## ASSIGNMENT
Reproduce exactly the opening lines of the listing, stopping after the line that contains "audio]; cbn [step]." and including it.

DATASET RECORDS section start

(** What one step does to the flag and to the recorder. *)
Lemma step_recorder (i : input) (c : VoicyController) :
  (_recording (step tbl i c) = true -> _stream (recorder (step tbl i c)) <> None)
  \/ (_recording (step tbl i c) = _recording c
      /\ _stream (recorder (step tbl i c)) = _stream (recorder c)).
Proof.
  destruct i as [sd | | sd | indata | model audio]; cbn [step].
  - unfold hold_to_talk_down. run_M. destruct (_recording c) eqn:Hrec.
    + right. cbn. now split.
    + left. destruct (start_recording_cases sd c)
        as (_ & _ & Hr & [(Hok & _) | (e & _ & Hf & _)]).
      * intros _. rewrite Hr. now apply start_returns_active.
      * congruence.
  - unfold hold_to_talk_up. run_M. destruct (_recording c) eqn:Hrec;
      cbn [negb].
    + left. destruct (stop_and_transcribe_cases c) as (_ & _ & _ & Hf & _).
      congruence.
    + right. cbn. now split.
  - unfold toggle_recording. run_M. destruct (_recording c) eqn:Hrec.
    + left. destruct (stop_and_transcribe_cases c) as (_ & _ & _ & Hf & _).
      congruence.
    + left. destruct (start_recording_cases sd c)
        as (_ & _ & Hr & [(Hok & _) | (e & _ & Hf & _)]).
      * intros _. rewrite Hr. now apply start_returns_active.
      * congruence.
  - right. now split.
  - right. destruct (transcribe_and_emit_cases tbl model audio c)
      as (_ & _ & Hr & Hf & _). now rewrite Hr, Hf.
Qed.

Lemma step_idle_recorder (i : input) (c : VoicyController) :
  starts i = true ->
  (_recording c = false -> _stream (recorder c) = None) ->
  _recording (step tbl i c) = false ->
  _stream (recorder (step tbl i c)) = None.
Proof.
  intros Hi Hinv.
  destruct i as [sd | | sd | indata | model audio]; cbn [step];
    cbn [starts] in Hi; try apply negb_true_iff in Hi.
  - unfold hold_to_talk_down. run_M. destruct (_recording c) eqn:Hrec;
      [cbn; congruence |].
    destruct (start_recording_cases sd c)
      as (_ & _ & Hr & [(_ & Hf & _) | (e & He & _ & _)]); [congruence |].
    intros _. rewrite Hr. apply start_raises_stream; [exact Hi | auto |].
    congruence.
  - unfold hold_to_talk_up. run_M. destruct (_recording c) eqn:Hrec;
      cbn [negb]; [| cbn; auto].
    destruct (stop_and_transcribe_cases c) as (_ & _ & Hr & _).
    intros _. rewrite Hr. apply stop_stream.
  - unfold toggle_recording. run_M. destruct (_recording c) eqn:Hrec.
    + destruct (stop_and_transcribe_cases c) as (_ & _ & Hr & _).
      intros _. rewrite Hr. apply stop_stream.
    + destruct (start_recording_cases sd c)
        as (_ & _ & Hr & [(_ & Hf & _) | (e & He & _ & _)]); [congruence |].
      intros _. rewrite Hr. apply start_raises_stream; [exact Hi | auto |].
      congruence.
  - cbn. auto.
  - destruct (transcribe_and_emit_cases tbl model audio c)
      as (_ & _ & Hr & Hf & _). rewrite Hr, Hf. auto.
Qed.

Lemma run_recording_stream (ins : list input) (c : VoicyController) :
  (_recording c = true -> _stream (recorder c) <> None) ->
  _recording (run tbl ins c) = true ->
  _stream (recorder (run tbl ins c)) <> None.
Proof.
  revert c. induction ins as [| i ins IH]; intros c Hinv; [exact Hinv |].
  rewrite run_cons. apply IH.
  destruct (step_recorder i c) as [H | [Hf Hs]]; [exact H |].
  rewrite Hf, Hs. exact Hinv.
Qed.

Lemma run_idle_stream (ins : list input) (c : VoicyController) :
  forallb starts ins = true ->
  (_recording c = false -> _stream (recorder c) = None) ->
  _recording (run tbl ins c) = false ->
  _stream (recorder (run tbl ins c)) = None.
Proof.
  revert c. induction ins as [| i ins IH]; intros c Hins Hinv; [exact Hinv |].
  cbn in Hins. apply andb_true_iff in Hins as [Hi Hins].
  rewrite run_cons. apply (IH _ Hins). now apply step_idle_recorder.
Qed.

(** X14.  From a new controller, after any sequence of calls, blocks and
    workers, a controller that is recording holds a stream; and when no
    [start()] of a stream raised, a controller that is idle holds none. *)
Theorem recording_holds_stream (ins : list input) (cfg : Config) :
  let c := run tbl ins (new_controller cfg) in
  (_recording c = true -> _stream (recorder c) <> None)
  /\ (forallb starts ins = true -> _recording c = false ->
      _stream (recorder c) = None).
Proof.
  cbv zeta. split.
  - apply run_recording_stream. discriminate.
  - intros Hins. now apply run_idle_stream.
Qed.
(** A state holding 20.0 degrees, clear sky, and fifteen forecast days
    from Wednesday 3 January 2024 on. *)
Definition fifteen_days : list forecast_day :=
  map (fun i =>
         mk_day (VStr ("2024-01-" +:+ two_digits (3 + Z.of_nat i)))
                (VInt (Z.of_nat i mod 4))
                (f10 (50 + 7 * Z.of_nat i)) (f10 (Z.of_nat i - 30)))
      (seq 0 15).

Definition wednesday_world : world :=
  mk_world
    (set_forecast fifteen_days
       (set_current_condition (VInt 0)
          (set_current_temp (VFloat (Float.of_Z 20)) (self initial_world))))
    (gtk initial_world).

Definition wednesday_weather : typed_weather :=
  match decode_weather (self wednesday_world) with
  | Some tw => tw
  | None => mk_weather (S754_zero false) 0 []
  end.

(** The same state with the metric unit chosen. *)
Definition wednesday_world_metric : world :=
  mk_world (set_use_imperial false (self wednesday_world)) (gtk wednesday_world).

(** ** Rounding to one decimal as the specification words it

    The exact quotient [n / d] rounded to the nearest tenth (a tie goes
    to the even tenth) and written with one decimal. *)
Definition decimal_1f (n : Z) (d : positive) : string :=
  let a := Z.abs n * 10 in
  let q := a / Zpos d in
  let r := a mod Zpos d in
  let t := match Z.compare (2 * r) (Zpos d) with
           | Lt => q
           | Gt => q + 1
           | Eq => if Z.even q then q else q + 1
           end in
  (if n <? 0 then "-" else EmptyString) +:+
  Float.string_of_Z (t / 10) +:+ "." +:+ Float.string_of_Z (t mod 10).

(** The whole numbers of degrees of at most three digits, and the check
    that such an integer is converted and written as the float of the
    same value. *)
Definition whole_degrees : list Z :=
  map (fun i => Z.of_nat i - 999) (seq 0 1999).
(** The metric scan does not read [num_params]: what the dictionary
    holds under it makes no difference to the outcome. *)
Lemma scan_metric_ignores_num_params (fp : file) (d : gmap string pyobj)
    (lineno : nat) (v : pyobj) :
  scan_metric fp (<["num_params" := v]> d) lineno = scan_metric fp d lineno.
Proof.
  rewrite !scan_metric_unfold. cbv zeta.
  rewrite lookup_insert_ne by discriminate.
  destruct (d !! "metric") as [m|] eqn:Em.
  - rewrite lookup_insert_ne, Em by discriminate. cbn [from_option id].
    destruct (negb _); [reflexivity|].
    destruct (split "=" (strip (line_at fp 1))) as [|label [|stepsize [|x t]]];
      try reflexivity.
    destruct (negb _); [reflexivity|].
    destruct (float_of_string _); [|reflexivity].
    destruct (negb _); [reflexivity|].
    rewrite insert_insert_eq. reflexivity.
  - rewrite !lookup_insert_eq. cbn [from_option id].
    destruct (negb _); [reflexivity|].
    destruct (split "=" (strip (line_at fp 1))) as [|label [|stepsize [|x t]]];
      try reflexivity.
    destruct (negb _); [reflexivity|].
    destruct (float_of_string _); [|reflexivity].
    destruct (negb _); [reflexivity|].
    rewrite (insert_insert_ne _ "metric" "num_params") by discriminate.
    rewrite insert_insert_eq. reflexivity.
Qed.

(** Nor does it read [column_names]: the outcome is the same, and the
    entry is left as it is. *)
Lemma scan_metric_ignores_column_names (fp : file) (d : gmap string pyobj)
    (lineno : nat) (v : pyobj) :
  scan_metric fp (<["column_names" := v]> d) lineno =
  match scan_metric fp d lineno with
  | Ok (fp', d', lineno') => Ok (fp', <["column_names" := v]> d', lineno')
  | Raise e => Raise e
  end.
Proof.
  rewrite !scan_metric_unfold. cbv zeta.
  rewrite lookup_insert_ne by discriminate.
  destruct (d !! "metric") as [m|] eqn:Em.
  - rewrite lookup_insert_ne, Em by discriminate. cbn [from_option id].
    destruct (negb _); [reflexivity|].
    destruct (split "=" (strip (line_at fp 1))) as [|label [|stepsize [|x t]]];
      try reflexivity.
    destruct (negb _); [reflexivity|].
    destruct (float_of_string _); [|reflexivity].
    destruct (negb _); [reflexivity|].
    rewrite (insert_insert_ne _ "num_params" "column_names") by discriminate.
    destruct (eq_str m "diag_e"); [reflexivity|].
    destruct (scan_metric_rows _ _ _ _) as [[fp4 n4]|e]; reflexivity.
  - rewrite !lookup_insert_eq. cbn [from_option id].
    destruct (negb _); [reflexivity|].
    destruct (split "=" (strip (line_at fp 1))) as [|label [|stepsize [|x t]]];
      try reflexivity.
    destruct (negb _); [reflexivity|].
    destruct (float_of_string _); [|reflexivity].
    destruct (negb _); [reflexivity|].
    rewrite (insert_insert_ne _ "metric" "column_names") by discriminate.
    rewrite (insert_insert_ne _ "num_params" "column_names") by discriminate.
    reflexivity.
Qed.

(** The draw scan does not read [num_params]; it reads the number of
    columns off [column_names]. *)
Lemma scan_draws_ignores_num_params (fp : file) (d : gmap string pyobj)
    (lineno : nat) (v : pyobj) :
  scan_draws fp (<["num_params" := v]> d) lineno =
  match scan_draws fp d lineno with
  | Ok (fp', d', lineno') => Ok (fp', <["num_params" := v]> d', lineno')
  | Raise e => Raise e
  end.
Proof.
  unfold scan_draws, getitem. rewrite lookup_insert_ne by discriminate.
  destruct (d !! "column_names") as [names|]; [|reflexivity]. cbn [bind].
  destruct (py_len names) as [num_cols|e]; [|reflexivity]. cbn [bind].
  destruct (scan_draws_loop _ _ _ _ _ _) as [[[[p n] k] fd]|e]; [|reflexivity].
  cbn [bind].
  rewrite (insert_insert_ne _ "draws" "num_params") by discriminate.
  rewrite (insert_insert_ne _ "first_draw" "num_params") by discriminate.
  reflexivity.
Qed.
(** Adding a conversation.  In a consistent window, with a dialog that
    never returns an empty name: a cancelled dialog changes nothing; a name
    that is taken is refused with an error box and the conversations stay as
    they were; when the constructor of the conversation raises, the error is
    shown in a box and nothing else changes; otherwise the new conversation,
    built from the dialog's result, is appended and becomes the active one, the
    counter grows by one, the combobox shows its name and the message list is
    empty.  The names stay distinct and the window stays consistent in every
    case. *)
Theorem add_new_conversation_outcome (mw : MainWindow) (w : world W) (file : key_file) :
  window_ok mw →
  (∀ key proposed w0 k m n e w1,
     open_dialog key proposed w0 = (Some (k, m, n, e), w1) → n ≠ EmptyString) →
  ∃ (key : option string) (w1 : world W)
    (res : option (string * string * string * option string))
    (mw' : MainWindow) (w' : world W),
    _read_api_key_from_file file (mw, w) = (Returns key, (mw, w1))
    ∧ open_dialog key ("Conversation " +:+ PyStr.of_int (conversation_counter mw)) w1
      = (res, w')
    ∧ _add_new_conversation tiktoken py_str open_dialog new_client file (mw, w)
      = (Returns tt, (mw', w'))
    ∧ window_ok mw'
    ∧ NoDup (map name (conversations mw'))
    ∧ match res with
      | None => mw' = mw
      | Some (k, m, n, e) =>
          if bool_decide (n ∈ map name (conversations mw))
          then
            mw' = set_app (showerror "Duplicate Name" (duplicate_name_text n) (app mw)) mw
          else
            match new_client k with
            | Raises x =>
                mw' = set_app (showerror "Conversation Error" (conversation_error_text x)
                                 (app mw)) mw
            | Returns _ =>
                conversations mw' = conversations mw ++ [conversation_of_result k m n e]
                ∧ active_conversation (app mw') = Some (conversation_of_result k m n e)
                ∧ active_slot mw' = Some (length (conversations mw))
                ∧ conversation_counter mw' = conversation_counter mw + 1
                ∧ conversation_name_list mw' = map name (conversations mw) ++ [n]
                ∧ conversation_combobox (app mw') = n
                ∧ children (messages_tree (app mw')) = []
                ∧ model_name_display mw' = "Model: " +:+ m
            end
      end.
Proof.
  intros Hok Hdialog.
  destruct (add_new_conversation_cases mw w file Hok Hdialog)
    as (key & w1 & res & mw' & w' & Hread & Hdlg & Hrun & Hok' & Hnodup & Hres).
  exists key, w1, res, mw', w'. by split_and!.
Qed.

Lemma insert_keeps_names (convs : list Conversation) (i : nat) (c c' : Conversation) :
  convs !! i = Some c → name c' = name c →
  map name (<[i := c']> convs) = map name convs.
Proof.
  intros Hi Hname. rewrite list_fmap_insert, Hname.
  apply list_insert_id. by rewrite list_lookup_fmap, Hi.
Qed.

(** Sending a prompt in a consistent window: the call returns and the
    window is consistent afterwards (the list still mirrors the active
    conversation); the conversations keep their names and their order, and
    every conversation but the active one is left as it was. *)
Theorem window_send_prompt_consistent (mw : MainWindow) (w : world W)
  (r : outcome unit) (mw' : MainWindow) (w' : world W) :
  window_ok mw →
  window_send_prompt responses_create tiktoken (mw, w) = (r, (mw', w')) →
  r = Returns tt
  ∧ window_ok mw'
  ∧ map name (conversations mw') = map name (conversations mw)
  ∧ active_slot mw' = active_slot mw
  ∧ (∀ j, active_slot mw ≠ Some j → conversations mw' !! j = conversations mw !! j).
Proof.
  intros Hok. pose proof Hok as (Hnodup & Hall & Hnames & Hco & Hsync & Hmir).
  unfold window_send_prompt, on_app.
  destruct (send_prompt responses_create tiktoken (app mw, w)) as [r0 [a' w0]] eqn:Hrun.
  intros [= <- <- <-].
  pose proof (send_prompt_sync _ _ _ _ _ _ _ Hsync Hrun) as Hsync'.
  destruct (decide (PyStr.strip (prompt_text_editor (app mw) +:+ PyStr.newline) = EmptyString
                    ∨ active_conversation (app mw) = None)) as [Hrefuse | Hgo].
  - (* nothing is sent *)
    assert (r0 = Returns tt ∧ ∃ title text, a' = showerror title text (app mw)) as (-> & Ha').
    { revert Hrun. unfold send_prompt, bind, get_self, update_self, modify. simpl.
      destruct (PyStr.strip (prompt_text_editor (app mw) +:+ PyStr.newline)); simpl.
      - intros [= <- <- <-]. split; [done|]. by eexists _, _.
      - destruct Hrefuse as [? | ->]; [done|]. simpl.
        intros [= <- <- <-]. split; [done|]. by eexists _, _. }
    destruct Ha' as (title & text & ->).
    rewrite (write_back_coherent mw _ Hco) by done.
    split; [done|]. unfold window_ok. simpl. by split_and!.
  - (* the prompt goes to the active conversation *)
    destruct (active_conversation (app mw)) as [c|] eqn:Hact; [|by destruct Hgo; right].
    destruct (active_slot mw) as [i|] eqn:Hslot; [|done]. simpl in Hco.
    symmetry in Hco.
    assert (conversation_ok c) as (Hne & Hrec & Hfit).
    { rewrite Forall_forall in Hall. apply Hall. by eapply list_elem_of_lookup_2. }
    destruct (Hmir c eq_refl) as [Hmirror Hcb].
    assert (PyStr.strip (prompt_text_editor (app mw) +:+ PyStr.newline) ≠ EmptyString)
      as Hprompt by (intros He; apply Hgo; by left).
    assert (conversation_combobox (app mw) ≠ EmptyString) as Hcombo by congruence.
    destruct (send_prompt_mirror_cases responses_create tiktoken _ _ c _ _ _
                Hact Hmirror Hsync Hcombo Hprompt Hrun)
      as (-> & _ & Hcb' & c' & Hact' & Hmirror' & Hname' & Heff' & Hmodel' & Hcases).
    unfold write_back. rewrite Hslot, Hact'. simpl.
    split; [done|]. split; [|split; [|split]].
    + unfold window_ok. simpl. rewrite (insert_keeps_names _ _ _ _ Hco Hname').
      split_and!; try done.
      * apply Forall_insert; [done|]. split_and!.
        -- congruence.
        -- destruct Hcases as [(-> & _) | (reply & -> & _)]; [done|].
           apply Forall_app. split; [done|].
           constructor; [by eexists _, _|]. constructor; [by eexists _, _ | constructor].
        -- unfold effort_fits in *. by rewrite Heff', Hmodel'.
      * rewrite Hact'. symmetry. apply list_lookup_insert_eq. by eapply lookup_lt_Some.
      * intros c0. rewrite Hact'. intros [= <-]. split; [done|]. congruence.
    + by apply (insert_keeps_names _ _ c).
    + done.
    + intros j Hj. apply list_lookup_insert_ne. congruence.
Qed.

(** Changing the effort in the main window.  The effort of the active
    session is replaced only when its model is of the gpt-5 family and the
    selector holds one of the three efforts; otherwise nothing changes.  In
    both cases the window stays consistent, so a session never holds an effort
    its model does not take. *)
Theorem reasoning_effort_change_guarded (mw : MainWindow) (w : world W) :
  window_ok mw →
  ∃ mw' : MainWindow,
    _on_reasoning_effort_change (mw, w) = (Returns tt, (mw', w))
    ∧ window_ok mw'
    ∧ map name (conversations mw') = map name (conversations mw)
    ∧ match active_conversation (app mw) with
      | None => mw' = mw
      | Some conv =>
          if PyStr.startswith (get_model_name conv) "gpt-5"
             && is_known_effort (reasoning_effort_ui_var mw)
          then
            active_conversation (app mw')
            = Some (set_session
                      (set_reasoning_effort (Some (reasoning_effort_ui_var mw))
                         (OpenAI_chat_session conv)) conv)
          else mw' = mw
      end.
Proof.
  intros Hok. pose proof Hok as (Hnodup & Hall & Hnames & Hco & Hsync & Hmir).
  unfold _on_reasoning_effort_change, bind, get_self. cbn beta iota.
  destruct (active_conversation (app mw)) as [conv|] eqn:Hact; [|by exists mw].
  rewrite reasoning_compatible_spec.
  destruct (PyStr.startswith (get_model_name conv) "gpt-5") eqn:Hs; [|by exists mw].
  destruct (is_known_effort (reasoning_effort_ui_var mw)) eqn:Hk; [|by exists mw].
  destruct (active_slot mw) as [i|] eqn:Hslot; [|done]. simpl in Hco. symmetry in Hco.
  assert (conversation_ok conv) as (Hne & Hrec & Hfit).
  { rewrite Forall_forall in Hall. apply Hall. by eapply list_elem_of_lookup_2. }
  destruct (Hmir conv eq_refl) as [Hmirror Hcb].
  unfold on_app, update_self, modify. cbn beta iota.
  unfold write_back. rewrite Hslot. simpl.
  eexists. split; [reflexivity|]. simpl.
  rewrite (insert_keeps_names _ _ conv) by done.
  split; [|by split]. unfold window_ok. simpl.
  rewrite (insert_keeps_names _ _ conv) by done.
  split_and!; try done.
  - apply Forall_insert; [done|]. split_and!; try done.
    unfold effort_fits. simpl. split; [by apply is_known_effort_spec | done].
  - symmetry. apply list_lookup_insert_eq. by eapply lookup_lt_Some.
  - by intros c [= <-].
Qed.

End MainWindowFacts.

DATASET RECORDS section end

## RESPONSE
(** What one step does to the flag and to the recorder. *)
Lemma step_recorder (i : input) (c : VoicyController) :
  (_recording (step tbl i c) = true -> _stream (recorder (step tbl i c)) <> None)
  \/ (_recording (step tbl i c) = _recording c
      /\ _stream (recorder (step tbl i c)) = _stream (recorder c)).
Proof.
  destruct i as [sd | | sd | indata | model audio]; cbn [step].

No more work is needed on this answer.